● **Exercise details**
All that is asked is a faithful reproduction of the entries.

● **Data to use**
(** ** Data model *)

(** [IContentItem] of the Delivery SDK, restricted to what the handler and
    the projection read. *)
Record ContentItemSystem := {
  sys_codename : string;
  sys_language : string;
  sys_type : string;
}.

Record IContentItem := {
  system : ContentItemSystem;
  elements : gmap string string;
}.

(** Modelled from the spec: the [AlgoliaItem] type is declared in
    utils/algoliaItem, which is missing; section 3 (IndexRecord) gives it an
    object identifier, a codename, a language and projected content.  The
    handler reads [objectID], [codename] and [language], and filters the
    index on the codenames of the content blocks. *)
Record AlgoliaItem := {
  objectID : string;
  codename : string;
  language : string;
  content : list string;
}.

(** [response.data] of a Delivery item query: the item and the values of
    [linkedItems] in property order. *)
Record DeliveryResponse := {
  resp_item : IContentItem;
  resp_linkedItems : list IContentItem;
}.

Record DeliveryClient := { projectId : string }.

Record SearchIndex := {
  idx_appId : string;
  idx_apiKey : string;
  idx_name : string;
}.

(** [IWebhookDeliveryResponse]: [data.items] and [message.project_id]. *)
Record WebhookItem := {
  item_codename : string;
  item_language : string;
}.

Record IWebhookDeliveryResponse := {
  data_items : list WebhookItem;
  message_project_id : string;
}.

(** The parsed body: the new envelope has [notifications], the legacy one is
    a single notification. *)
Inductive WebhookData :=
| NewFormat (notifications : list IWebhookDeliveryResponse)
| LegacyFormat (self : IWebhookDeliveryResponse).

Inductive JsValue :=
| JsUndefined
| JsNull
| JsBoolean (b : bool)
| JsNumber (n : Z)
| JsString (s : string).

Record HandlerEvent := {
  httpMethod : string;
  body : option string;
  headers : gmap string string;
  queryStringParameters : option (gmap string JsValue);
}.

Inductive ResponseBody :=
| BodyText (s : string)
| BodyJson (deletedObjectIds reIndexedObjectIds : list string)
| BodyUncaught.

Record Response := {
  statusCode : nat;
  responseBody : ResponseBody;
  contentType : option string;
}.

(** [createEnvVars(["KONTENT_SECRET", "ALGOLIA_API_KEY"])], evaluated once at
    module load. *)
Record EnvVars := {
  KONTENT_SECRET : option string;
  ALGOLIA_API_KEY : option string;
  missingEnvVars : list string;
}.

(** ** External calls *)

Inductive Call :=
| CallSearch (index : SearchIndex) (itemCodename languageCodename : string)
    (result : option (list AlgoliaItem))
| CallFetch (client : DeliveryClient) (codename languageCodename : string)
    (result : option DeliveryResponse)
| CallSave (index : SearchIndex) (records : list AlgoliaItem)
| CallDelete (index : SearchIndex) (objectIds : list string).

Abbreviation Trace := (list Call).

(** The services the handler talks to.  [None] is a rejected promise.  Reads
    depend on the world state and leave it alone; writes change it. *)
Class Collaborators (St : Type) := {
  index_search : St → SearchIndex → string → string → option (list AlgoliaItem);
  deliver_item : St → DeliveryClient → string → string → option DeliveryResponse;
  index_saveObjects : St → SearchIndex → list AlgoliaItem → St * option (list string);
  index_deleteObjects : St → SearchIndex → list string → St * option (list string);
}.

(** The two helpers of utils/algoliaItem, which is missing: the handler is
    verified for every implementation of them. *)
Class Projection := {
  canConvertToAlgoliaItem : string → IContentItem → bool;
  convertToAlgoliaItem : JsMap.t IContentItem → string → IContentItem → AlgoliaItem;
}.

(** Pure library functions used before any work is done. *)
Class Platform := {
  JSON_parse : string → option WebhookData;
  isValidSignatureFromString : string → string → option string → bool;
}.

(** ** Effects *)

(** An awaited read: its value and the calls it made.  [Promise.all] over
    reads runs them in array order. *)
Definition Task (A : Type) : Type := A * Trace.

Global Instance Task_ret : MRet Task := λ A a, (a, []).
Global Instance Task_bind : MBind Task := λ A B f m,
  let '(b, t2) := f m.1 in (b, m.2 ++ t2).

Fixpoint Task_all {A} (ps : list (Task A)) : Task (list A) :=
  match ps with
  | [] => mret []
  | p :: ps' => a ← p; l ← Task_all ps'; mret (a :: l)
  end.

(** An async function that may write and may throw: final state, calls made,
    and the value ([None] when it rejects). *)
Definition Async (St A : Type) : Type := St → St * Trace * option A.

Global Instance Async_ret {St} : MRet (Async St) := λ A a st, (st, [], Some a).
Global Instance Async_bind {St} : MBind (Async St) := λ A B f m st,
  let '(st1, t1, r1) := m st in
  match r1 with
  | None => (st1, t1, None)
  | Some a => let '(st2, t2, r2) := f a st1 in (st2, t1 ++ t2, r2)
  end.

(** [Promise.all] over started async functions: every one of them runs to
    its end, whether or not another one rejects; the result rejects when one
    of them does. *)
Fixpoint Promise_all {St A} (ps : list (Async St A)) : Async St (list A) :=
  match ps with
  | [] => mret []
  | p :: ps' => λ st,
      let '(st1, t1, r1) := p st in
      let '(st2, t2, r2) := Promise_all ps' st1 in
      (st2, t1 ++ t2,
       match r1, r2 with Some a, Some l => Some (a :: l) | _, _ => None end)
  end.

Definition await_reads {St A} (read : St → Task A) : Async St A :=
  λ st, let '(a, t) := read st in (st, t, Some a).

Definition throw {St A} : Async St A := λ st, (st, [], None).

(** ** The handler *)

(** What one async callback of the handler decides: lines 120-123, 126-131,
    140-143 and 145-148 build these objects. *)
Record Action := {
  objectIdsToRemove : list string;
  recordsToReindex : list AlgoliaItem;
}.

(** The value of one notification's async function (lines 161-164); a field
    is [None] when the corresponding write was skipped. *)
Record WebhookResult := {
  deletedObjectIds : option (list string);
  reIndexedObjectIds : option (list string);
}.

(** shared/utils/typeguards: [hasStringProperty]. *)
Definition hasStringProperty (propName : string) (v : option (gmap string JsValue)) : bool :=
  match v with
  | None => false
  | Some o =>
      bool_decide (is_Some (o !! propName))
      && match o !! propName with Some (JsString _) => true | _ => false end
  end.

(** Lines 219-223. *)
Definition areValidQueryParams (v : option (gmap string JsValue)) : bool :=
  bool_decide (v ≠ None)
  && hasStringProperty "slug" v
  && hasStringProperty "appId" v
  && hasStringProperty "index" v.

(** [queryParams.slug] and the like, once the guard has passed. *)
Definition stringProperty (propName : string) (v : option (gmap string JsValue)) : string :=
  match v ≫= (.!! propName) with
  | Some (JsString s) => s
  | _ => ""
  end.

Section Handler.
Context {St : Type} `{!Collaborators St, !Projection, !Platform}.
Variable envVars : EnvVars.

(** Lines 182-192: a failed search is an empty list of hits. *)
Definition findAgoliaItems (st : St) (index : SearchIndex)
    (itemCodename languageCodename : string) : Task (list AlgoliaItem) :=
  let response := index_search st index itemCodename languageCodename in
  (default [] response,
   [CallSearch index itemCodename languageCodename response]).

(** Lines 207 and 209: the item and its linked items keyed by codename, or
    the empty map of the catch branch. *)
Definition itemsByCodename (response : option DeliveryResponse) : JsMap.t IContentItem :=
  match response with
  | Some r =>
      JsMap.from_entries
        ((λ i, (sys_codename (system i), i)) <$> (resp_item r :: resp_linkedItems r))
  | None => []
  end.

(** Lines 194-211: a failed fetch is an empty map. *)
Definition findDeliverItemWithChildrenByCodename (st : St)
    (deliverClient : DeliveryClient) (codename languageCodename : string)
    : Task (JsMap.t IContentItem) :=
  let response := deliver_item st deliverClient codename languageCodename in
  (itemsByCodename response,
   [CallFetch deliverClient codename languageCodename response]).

● **Response**
(** ** Data model *)

(** [IContentItem] of the Delivery SDK, restricted to what the handler and
    the projection read. *)
Record ContentItemSystem := {
  sys_codename : string;
  sys_language : string;
  sys_type : string;
}.

Record IContentItem := {
  system : ContentItemSystem;
  elements : gmap string string;
}.

(** Modelled from the spec: the [AlgoliaItem] type is declared in
    utils/algoliaItem, which is missing; section 3 (IndexRecord) gives it an
    object identifier, a codename, a language and projected content.  The
    handler reads [objectID], [codename] and [language], and filters the
    index on the codenames of the content blocks. *)
Record AlgoliaItem := {
  objectID : string;
  codename : string;
  language : string;
  content : list string;
}.

(** [response.data] of a Delivery item query: the item and the values of
    [linkedItems] in property order. *)
Record DeliveryResponse := {
  resp_item : IContentItem;
  resp_linkedItems : list IContentItem;
}.

Record DeliveryClient := { projectId : string }.

Record SearchIndex := {
  idx_appId : string;
  idx_apiKey : string;
  idx_name : string;
}.

(** [IWebhookDeliveryResponse]: [data.items] and [message.project_id]. *)
Record WebhookItem := {
  item_codename : string;
  item_language : string;
}.

Record IWebhookDeliveryResponse := {
  data_items : list WebhookItem;
  message_project_id : string;
}.

(** The parsed body: the new envelope has [notifications], the legacy one is
    a single notification. *)
Inductive WebhookData :=
| NewFormat (notifications : list IWebhookDeliveryResponse)
| LegacyFormat (self : IWebhookDeliveryResponse).

Inductive JsValue :=
| JsUndefined
| JsNull
| JsBoolean (b : bool)
| JsNumber (n : Z)
| JsString (s : string).

Record HandlerEvent := {
  httpMethod : string;
  body : option string;
  headers : gmap string string;
  queryStringParameters : option (gmap string JsValue);
}.

Inductive ResponseBody :=
| BodyText (s : string)
| BodyJson (deletedObjectIds reIndexedObjectIds : list string)
| BodyUncaught.

Record Response := {
  statusCode : nat;
  responseBody : ResponseBody;
  contentType : option string;
}.

(** [createEnvVars(["KONTENT_SECRET", "ALGOLIA_API_KEY"])], evaluated once at
    module load. *)
Record EnvVars := {
  KONTENT_SECRET : option string;
  ALGOLIA_API_KEY : option string;
  missingEnvVars : list string;
}.

(** ** External calls *)

Inductive Call :=
| CallSearch (index : SearchIndex) (itemCodename languageCodename : string)
    (result : option (list AlgoliaItem))
| CallFetch (client : DeliveryClient) (codename languageCodename : string)
    (result : option DeliveryResponse)
| CallSave (index : SearchIndex) (records : list AlgoliaItem)
| CallDelete (index : SearchIndex) (objectIds : list string).

Abbreviation Trace := (list Call).

(** The services the handler talks to.  [None] is a rejected promise.  Reads
    depend on the world state and leave it alone; writes change it. *)
Class Collaborators (St : Type) := {
  index_search : St → SearchIndex → string → string → option (list AlgoliaItem);
  deliver_item : St → DeliveryClient → string → string → option DeliveryResponse;
  index_saveObjects : St → SearchIndex → list AlgoliaItem → St * option (list string);
  index_deleteObjects : St → SearchIndex → list string → St * option (list string);
}.

(** The two helpers of utils/algoliaItem, which is missing: the handler is
    verified for every implementation of them. *)
Class Projection := {
  canConvertToAlgoliaItem : string → IContentItem → bool;
  convertToAlgoliaItem : JsMap.t IContentItem → string → IContentItem → AlgoliaItem;
}.

(** Pure library functions used before any work is done. *)
Class Platform := {
  JSON_parse : string → option WebhookData;
  isValidSignatureFromString : string → string → option string → bool;
}.

(** ** Effects *)

(** An awaited read: its value and the calls it made.  [Promise.all] over
    reads runs them in array order. *)
Definition Task (A : Type) : Type := A * Trace.

Global Instance Task_ret : MRet Task := λ A a, (a, []).
Global Instance Task_bind : MBind Task := λ A B f m,
  let '(b, t2) := f m.1 in (b, m.2 ++ t2).

Fixpoint Task_all {A} (ps : list (Task A)) : Task (list A) :=
  match ps with
  | [] => mret []
  | p :: ps' => a ← p; l ← Task_all ps'; mret (a :: l)
  end.

(** An async function that may write and may throw: final state, calls made,
    and the value ([None] when it rejects). *)
Definition Async (St A : Type) : Type := St → St * Trace * option A.

Global Instance Async_ret {St} : MRet (Async St) := λ A a st, (st, [], Some a).
Global Instance Async_bind {St} : MBind (Async St) := λ A B f m st,
  let '(st1, t1, r1) := m st in
  match r1 with
  | None => (st1, t1, None)
  | Some a => let '(st2, t2, r2) := f a st1 in (st2, t1 ++ t2, r2)
  end.

(** [Promise.all] over started async functions: every one of them runs to
    its end, whether or not another one rejects; the result rejects when one
    of them does. *)
Fixpoint Promise_all {St A} (ps : list (Async St A)) : Async St (list A) :=
  match ps with
  | [] => mret []
  | p :: ps' => λ st,
      let '(st1, t1, r1) := p st in
      let '(st2, t2, r2) := Promise_all ps' st1 in
      (st2, t1 ++ t2,
       match r1, r2 with Some a, Some l => Some (a :: l) | _, _ => None end)
  end.

Definition await_reads {St A} (read : St → Task A) : Async St A :=
  λ st, let '(a, t) := read st in (st, t, Some a).

Definition throw {St A} : Async St A := λ st, (st, [], None).

(** ** The handler *)

(** What one async callback of the handler decides: lines 120-123, 126-131,
    140-143 and 145-148 build these objects. *)
Record Action := {
  objectIdsToRemove : list string;
  recordsToReindex : list AlgoliaItem;
}.

(** The value of one notification's async function (lines 161-164); a field
    is [None] when the corresponding write was skipped. *)
Record WebhookResult := {
  deletedObjectIds : option (list string);
  reIndexedObjectIds : option (list string);
}.

(** shared/utils/typeguards: [hasStringProperty]. *)
Definition hasStringProperty (propName : string) (v : option (gmap string JsValue)) : bool :=
  match v with
  | None => false
  | Some o =>
      bool_decide (is_Some (o !! propName))
      && match o !! propName with Some (JsString _) => true | _ => false end
  end.

(** Lines 219-223. *)
Definition areValidQueryParams (v : option (gmap string JsValue)) : bool :=
  bool_decide (v ≠ None)
  && hasStringProperty "slug" v
  && hasStringProperty "appId" v
  && hasStringProperty "index" v.

(** [queryParams.slug] and the like, once the guard has passed. *)
Definition stringProperty (propName : string) (v : option (gmap string JsValue)) : string :=
  match v ≫= (.!! propName) with
  | Some (JsString s) => s
  | _ => ""
  end.

Section Handler.
Context {St : Type} `{!Collaborators St, !Projection, !Platform}.
Variable envVars : EnvVars.

(** Lines 182-192: a failed search is an empty list of hits. *)
Definition findAgoliaItems (st : St) (index : SearchIndex)
    (itemCodename languageCodename : string) : Task (list AlgoliaItem) :=
  let response := index_search st index itemCodename languageCodename in
  (default [] response,
   [CallSearch index itemCodename languageCodename response]).

(** Lines 207 and 209: the item and its linked items keyed by codename, or
    the empty map of the catch branch. *)
Definition itemsByCodename (response : option DeliveryResponse) : JsMap.t IContentItem :=
  match response with
  | Some r =>
      JsMap.from_entries
        ((λ i, (sys_codename (system i), i)) <$> (resp_item r :: resp_linkedItems r))
  | None => []
  end.

(** Lines 194-211: a failed fetch is an empty map. *)
Definition findDeliverItemWithChildrenByCodename (st : St)
    (deliverClient : DeliveryClient) (codename languageCodename : string)
    : Task (JsMap.t IContentItem) :=
  let response := deliver_item st deliverClient codename languageCodename in
  (itemsByCodename response,
   [CallFetch deliverClient codename languageCodename response]).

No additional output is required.